小狼が話し終わった時には2人とも「刀隠神社」の知世の墓前に来ていた。

「ねぇ・・・それからどうなったの?」

「俺はお世話になった考古学の先生のもとを離れて香港に戻ったんだ」

「警察とかには?」

「・・・・事情聴取したときに言った。だけど魔法のこととかはなにも言ってない。言ったら信じられないだろうし。それで何とか死刑とかは免れたけど・・・いまだに納得できない」

「・・・・・知世ちゃんはたぶん小狼君のこと全然怨んでないと思うよ。幸せだったと思う・・・」

「でも俺が殺したんだ・・・」

小狼は歯を食いしばった。

「・・・・知世ちゃんね小さい時に一緒に遊んでたんだ。でも知世ちゃんのお父さんがなくなってイギリスに行ったの。小学校の時にね。手紙のやり取りとかもしてたしエリオル君のことも知ってる。イギリスで知世ちゃんのお母さんがエリオル君のお父さんと再婚したの。そのお父さんも日本人だったの」

「・・・・・・・・」

「それでねお兄ちゃんがイギリスに行く時に私も一緒に行ったの。5年前・・・その頃にはもう知世ちゃんいなかった。日本に帰ってそんなことがあったんだね・・・・で、私は去年帰ってきたの。この日本に」

「ごめん・・・・・」

「・・・・うん。聞く時つらかったけど・・・大丈夫だったよ」

「・・・・・・・」

小狼は沈黙のままだった。

もう時刻は夕方。小狼と桜は沈黙のまま帰っていった。桜は走って帰った。その途中人とぶつかった。

「すっすいません・・・よそみしてて・・・・!!」

桜は驚いた。

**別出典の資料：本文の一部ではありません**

(** * EC2 workday scheduler: a shallow embedding of [Ec2-start-stop-instances.py]

    The script is a Lambda handler.  At import time it resolves an SNS topic
    ARN from the SSM parameter store; at every invocation it lists the
    instances tagged [Reboot=WORKDAY], starts the stopped ones inside the
    window 03:30:00 <= t < 08:00:00 (UTC), stops the running ones outside of
    it, and publishes one report per action taken.

    The provider (SSM, EC2, SNS), the clock and the two formatting routines
    of the Python runtime the script relies on are gathered in a [platform]
    record.  Calls are recorded, in order, as a list of [effect]s, so that
    the statements below can speak about which API calls a run performs. *)

From Stdlib Require Import List String Ascii Bool Arith Lia.
Import ListNotations.
Open Scope string_scope.

(** ** Values *)

(** [datetime.time]: a naive time of day.  Python orders naive times as the
    tuples (hour, minute, second, microsecond). *)
Record time := mk_time {
  hour : nat;
  minute : nat;
  second : nat;
  microsecond : nat
}.

Definition time_cmp (a b : time) : comparison :=
  match Nat.compare (hour a) (hour b) with
  | Eq =>
      match Nat.compare (minute a) (minute b) with
      | Eq =>
          match Nat.compare (second a) (second b) with
          | Eq => Nat.compare (microsecond a) (microsecond b)
          | c => c
          end
      | c => c
      end
  | c => c
  end.

Definition time_le (a b : time) : bool :=
  match time_cmp a b with Gt => false | _ => true end.

Definition time_lt (a b : time) : bool :=
  match time_cmp a b with Lt => true | _ => false end.

(** [datetime.datetime] in UTC: a day number and the time of that day
    ([dt_time] is the method [.time()]). *)
Record datetime := mk_datetime {
  dt_day : nat;
  dt_time : time
}.

(** One element of [instance['Tags']]. *)
Record tag := mk_tag {
  Key : string;
  Value : string
}.

(** [instance['State']]. *)
Record instance_state_t := mk_state {
  Name : string
}.

(** One element of [reservation['Instances']].  [InstanceId] and [State] are
    indexed with [[...]] by the script; the other three are optional (read
    with [.get] or guarded by [in]). *)
Record instance := mk_instance {
  InstanceId : string;
  State : instance_state_t;
  PrivateIpAddress : option string;
  InstanceType : option string;
  Tags : option (list tag)
}.

Record reservation := mk_reservation {
  Instances : list instance
}.

Record describe_response := mk_describe_response {
  Reservations : list reservation
}.

(** One element of the [Filters] argument of [describe_instances]. *)
Record ec2_filter := mk_filter {
  FilterName : string;
  FilterValues : list string
}.

(** The dictionary returned by the handler. *)
Record handler_result := mk_result {
  statusCode : nat;
  body : string
}.

(** An exception of class [Exception], kept as its [str(e)]. *)
Definition exn : Type := string.

(** ** The platform *)

(** The outcome of a call may depend on how many calls of its kind were made
    before it: the n-th read of the clock, the n-th state change, the n-th
    publish.  [None] is a call that returns, [Some e] one that raises [e].
    [isoformat] is [datetime.isoformat] and [seconds_2f a b] is the text of
    [f"{(b - a).total_seconds():.2f}"]. *)
Record platform := mk_platform {
  environ : string -> option string;
  get_parameter : string -> exn + string;
  describe_instances : list ec2_filter -> exn + describe_response;
  utcnow : nat -> datetime;
  start_instances : nat -> list string -> option exn;
  stop_instances : nat -> list string -> option exn;
  publish : nat -> string -> string -> string -> option exn;
  isoformat : datetime -> string;
  seconds_2f : datetime -> datetime -> string
}.

Record world := mk_world {
  clock_reads : nat;
  state_changes : nat;
  publishes : nat
}.

Definition boot : world := mk_world 0 0 0.

Inductive effect : Type :=
| LogInfo (msg : string)
| LogError (msg : string)
| GetParameter (name : string)
| DescribeInstances (filters : list ec2_filter)
| StartInstances (ids : list string)
| StopInstances (ids : list string)
| Publish (TopicArn Subject Message : string).

(** ** Computations: state, exceptions and a log of effects *)

Definition M (E A : Type) : Type := world -> (E + A) * world * list effect.

Definition ret {E A} (a : A) : M E A := fun w => (inr a, w, []).

Definition raise {E A} (e : E) : M E A := fun w => (inl e, w, []).

Definition bind {E A B} (m : M E A) (k : A -> M E B) : M E B :=
  fun w =>
    match m w with
    | (inl e, w1, t1) => (inl e, w1, t1)
    | (inr a, w1, t1) =>
        match k a w1 with
        | (r, w2, t2) => (r, w2, (t1 ++ t2)%list)
        end
    end.

(** [try: m except Exception as e: h e]. *)
Definition try_except {E E' A} (m : M E A) (h : E -> M E' A) : M E' A :=
  fun w =>
    match m w with
    | (inr a, w1, t1) => (inr a, w1, t1)
    | (inl e, w1, t1) =>
        match h e w1 with
        | (r, w2, t2) => (r, w2, (t1 ++ t2)%list)
        end
    end.

(** An exception raised by [m] leaves the [try] block together with the
    value [l] that the local variables read by the handler hold while [m]
    runs. *)
Definition during {L E A} (l : L) (m : M E A) : M (L * E) A :=
  fun w =>
    match m w with
    | (inl e, w1, t1) => (inl (l, e), w1, t1)
    | (inr a, w1, t1) => (inr a, w1, t1)
    end.

Definition emit {E} (ev : effect) : M E unit := fun w => (inr tt, w, [ev]).
(** * A model of the STAFFVIRTUAL Discord bot ([main.py])

    The bot builds a prompt, sends it to one of its AI clients and lays
    the answer out in Discord embed fields.  Python [str] values are
    modelled as lists of Unicode code points ([pystr]); source literals are
    written as UTF-8 Rocq strings and decoded by [py].  A Python [dict] is
    an association list kept in insertion order. *)

From Stdlib Require Import String Ascii DecimalString.
From Stdlib Require Import ZArith List Bool Lia.
Import ListNotations.

Local Open Scope list_scope.

(** ** Python strings *)

Definition pystr := list Z.

Fixpoint bytes_of (s : string) : list Z :=
  match s with
  | EmptyString => []
  | String c r => Z.of_nat (nat_of_ascii c) :: bytes_of r
  end.

(** UTF-8 decoding of a byte sequence into code points. *)
Fixpoint utf8_decode (bs : list Z) : pystr :=
  match bs with
  | [] => []
  | b0 :: r0 =>
      if (b0 <? 128)%Z then b0 :: utf8_decode r0
      else if (b0 <? 224)%Z then
        match r0 with
        | b1 :: r1 => (Z.land b0 31 * 64 + Z.land b1 63)%Z :: utf8_decode r1
        | [] => []
        end
      else if (b0 <? 240)%Z then
        match r0 with
        | b1 :: b2 :: r2 =>
            (Z.land b0 15 * 4096 + Z.land b1 63 * 64 + Z.land b2 63)%Z
              :: utf8_decode r2
        | _ => []
        end
      else
        match r0 with
        | b1 :: b2 :: b3 :: r3 =>
            (Z.land b0 7 * 262144 + Z.land b1 63 * 4096 + Z.land b2 63 * 64
               + Z.land b3 63)%Z :: utf8_decode r3
        | _ => []
        end
  end.

(** A Python string literal of the source. *)
Definition py (s : string) : pystr := utf8_decode (bytes_of s).

Fixpoint pystr_eqb (a b : pystr) : bool :=
  match a, b with
  | [], [] => true
  | x :: a', y :: b' => Z.eqb x y && pystr_eqb a' b'
  | _, _ => false
  end.

(** [needle in hay] for Python strings. *)
Fixpoint py_startswith (hay needle : pystr) {struct needle} : bool :=
  match needle, hay with
  | [], _ => true
  | x :: n', y :: h' => Z.eqb x y && py_startswith h' n'
  | _ :: _, [] => false
  end.

Fixpoint py_contains (hay needle : pystr) : bool :=
  match hay with
  | [] => py_startswith [] needle
  | _ :: h' => py_startswith hay needle || py_contains h' needle
  end.

(** [s[:m]] for an integer [m] (a negative [m] counts from the end). *)
Definition py_slice_to (s : pystr) (m : Z) : pystr :=
  firstn (if (m <? 0)%Z then length s - Z.to_nat (- m) else Z.to_nat m) s.

(** [s[i:j]] for non-negative [i] and [j]. *)
Definition py_slice (s : pystr) (i j : nat) : pystr := firstn (j - i) (skipn i s).

(** [s[i:]] for a non-negative [i]. *)
Definition py_slice_from (s : pystr) (i : nat) : pystr := skipn i s.

(** ** Python dicts (insertion ordered, string keys) *)

Definition dict (V : Type) := list (pystr * V).

Fixpoint dict_get {V} (k : pystr) (d : dict V) : option V :=
  match d with
  | [] => None
  | (k', v) :: r => if pystr_eqb k k' then Some v else dict_get k r
  end.

(** [d[k] = v]: an existing key keeps its position, a new one goes last. *)
Fixpoint dict_set {V} (k : pystr) (v : V) (d : dict V) : dict V :=
  match d with
  | [] => [(k, v)]
  | (k', v') :: r =>
      if pystr_eqb k k' then (k, v) :: r else (k', v') :: dict_set k v r
  end.

(** ** The AI clients *)

(** What a provider call ends in: the text extracted from the response,
    or the message of the exception raised on the way. *)
Inductive outcome :=
| Ok (text : pystr)
| Raise (msg : pystr).

(** The three call shapes of the SDKs used by [_get_ai_response]:
    [client.models.generate_content(model=..., contents=[...])],
    [GenerativeModel.generate_content(prompt)] and
    [client.chat.completions.create(model=..., messages=[...], max_tokens=...)]. *)
Inductive request :=
| ModelsGenerateContent (model : pystr) (contents : list pystr)
| GenerateContent (contents : pystr)
| ChatCompletionsCreate (model : pystr) (messages : list (pystr * pystr))
    (max_tokens : Z).

(** A client handle, seen through the answers it gives. *)
Definition client := request -> outcome.

(** ** Bot state *)

Record entry := { entry_content : pystr; entry_type : pystr }.

(** [self.knowledge_base]: [{"manual_entries": {}, "scraped_content": {}}]. *)
Record knowledge_base_t := {
  manual_entries : dict entry;
  scraped_content : dict pystr
}.

(** The attributes of [SVDiscordBot] the claims read or write;
    [knowledge_base = None] when the attribute is not set yet. *)
Record bot := {
  brand_dna : pystr;
  ai_clients : dict client;
  knowledge_base : option knowledge_base_t
}.

(** The text of [self.brand_dna] set in [__init__]. *)
Definition brand_dna_text : pystr := py "
        STAFFVIRTUAL — Enterprise Virtual Talent Partner

        Company Profile:
        - Mission: Enable growing companies to scale with precision by deploying vetted, managed virtual teams that deliver measurable outcomes.
        - Vision: Become the most trusted global partner for building modern, distributed operating capacity.
        - Ideal Customers (ICP): Mid-market to enterprise operators (COO, CIO/CTO, CMO, Heads of Ops/Customer/IT) in SaaS, Fintech, E-commerce, Professional Services, Healthcare, Legal, and B2B Services.
        - Market Focus: North America, UK/Europe, and ANZ with delivery in the Philippines and follow-the-sun coverage.

        Category Narrative:
        - The Modern Weave™: We connect specialist talent, refined process, and lightweight tech to create an adaptive operating fabric—scalable, secure, and always on.

        Service Portfolio (Capability Towers):
        1) CX & Operations
           - Virtual Assistants, CX Pods (Voice/Chat/Email), Billing/AR, Back-Office Ops, Data QA, Research
        2) Creative & Content Studio
           - Brand & Design Ops, Marketing Design, Motion/Video Editing, Content Production, Social Ops
        3) Technology & Engineering
           - Web/App Dev, QA, DevOps, Data Engineering, IT Helpdesk (L1–L2), NOC, Cloud Support
        4) Growth Marketing
           - SEO, Paid Media (PPC/Meta/LinkedIn), Marketing Analytics, Email/Lifecycle, CRO, Marketing Ops

        Engagement Models & Commercials:
        - Dedicated Talent (FTE or Pod): Embedded specialists with shared QA and Team Lead oversight.
        - Managed Outcomes (SOW): Defined deliverables, SLAs, and governance.
        - Project Squads: Time-boxed initiatives with cross-functional roles.
        - Pricing: Transparent and role-based with seniority bands (L1–L3). Hourly, monthly retainers, or SOW.
          Reference ranges: $15–$75/hr; $2K–$15K/mo retainers; SOW on scope.

        Operating Model:
        - Vetted Talent Bench: Multi-step assessment, domain screening, and live work simulations.
        - Governance: Dedicated Team Leads, QA scorecards, weekly business reviews, and quarterly exec reviews.
        - Tooling: We integrate with your stack (Google/Microsoft, Slack/Teams, Jira/Asana, HubSpot/SFDC).
        - Coverage: 24/5 to 24/7 options with redundancy and documented runbooks.

        Competitive Positioning:
        - Premium Alternative to freelance networks and basic VA shops (Belay, Time Etc, Fancy Hands).
        - Vertical & Role Depth: Structured playbooks for CX, TechOps, Creative Ops, and Growth.
        - Managed, Not Marketplace: Accountability via SLAs, QA, and leadership layers.
        - Flexible & Low-Friction: Start lean, scale fast, adjust roles without re-hiring cycles.

        Trust, Security & Compliance:
        - Data Protection: Principle of least privilege, password vaulting, and secure device policies.
        - Process Controls: Role-based access, audit trails, and incident response playbooks.
        - Legal: DPAs available; client-preferred NDAs and addenda supported.
        - Compliance-Ready: We align to enterprise expectations; certification details provided during onboarding.

        Brand Identity (Essentials for Content & Design):
        - Palette:
          · Trust Blue: #1888FF
          · Authority Blue: #004B8D
          · Clean White: #F8F8EB
          · Ink Black: #231F20
        - Motifs: Modern Weave grid, rounded tiles, light node connections; clean, editorial compositions.
        - Photography: Realistic, bright, minimal; no text overlays; avoid clutter and gimmicks.
        - Illustration/3D: Isometric/editorial accents only; clean lighting; no cropped or cut-off elements.
        - Layout: Grid-first, ample whitespace, decisive hierarchy; Bain-grade restraint.
        - Tone of Voice: Executive, measured, evidence-led, outcome-oriented. Avoid hype and slang.

        Voice & Messaging Rules (Write Like This):
        - Lead with outcomes and specifics; quantify when possible.
        - Use plain English. Prefer verbs over adjectives. Keep sentences tight.
        - Emphasize accountability (SLAs, QA, governance) and adaptability (scale up/down, swap roles).
        - Do say: “We’ll stand up a two-role pod with a 14-day ramp and weekly quality reviews.”
          Don’t say: “We’ll supercharge your growth with world-class ninjas.”

        Messaging Pillars (with Proof You’ll Supply):
        1) Quality Talent, Vetted and Managed
           - Proof: Hiring funnel data, pass rates, simulation scores, client tenure.
        2) Enterprise-Grade Governance
           - Proof: QA scorecards, SLA attainment, cadence (WBR/QBR) artifacts.
        3) Scalable & Flexible Capacity
           - Proof: Ramp timelines, role swaps, seasonality playbooks.
        4) Security & Compliance
           - Proof: Access controls, device standards, DPAs, incident logs/process.
        5) ROI & Speed to Impact
           - Proof: Time-to-productivity, cost-to-serve deltas, case study results.

        Key Messages (Client-Facing):
        - “Build capacity without adding headcount.”
        - “Managed virtual teams that hit SLAs—and your goals.”
        - “Scale securely. Deliver faster. Reduce operational drag.”
        - “Outcomes over overhead.”

        Differentiators (What We Will Always Defend):
        - Vetted talent + managed delivery (not a marketplace).
        - Pod leadership and QA baked into every engagement.
        - Flexible models that match how operators actually run.
        - Clear governance, measurable outcomes, clean handoffs.

        Proof & Case Studies (Structure we’ll follow):
        - Situation → Approach (Pod, Playbooks, Tooling) → SLA/Outcome → ROI/Impact → Quote
        - Include team composition, timeline to ramp, and before/after metrics.

        Go-to-Market (Quick Start):
        - Entry Offers: Discovery Workshop, 30-day Pilot Pod, or Dedicated Role Stand-Up.
        - Typical Ramp: 10–14 days to steady state for L1–L2; 3–4 weeks for multi-role pods.
        - Executive Cadence: Weekly business reviews + QBRs; dashboard access by default.

        Keywords & Phrases (for SEO/Ads/Pages):
        - “Managed virtual teams”, “Offshore CX pod”, “Creative operations”, “IT helpdesk outsourcing”,
          “NOC support”, “Growth marketing pod”, “Scale operations”, “Bain-style operating partner”.

        Boilerplate (Short):
        - STAFFVIRTUAL builds modern operating capacity for growing companies. We deploy vetted virtual
          specialists and managed pods across CX, Creative, Technology, and Growth—governed by SLAs,
          QA, and executive cadence—so operators scale faster with less overhead.

        Contact CTA Library:
        - “Request a pilot pod”
        - “Scope an SOW”
        - “See a role matrix and pricing bands”
        - “Book a 20-minute fit assessment”

        (Updated: 2025-09-20, Asia/Manila)
        ".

なんとぶつかった相手がエリオルだった。

「エリオル君・・・」

「・・・・・・・・」

エリオルは無言のまま笑顔だった。

2人は直立不動のままだった。

「お久しぶりですね。桜さん」

「・・・・そうだね・・・・前会ったのは5年前くらいだったよね・・・。私が来たとき教えてもらった住所を頼りに行ったけど・・・そのときにいたのはあなただったよね・・・」

エリオルは冷たい笑顔だった。桜はどことなく恐怖を覚えた。

「小狼君に手を出すつもり?」

「ええ。あの人は絶対に許しませんから」

桜はなぜ笑顔でそう言えるのだろうと思った。まったく隙もなかった。

「私にも手を出すつもり・・・?」

「今のあの人の弱点はあなたですからね」

桜は魔法を使おうと思ったがここで戦うと人が来てしまうと思い逃げようとした。だがエリオルに口をふさがれてそのまま意識を失った。

小狼はその頃家に着いていた。と、電話が鳴った。

「もしもし」

「5年前の決着をつけましょう、小狼」

「その声・・・エリオルか!!」

「あなたの大事な人がひどい目に遭ってもいいんですか?」

「あいつをどうした・・・」

「いま、ここにいますよ。大丈夫殺しはしません。あなたが来るまでは」

「くっ・・・・場所はどこだ・・・」

「9日後、5年前のあの場所に・・・」

「9日後!!その日は俺も発掘の日だ・・・それを知ってて・・・」

「・・・・では」

と電話を切られた。小狼は怒った。だが、その怒りの中には自分がまねいた罪がどれほど大きいものかと実感したのだ。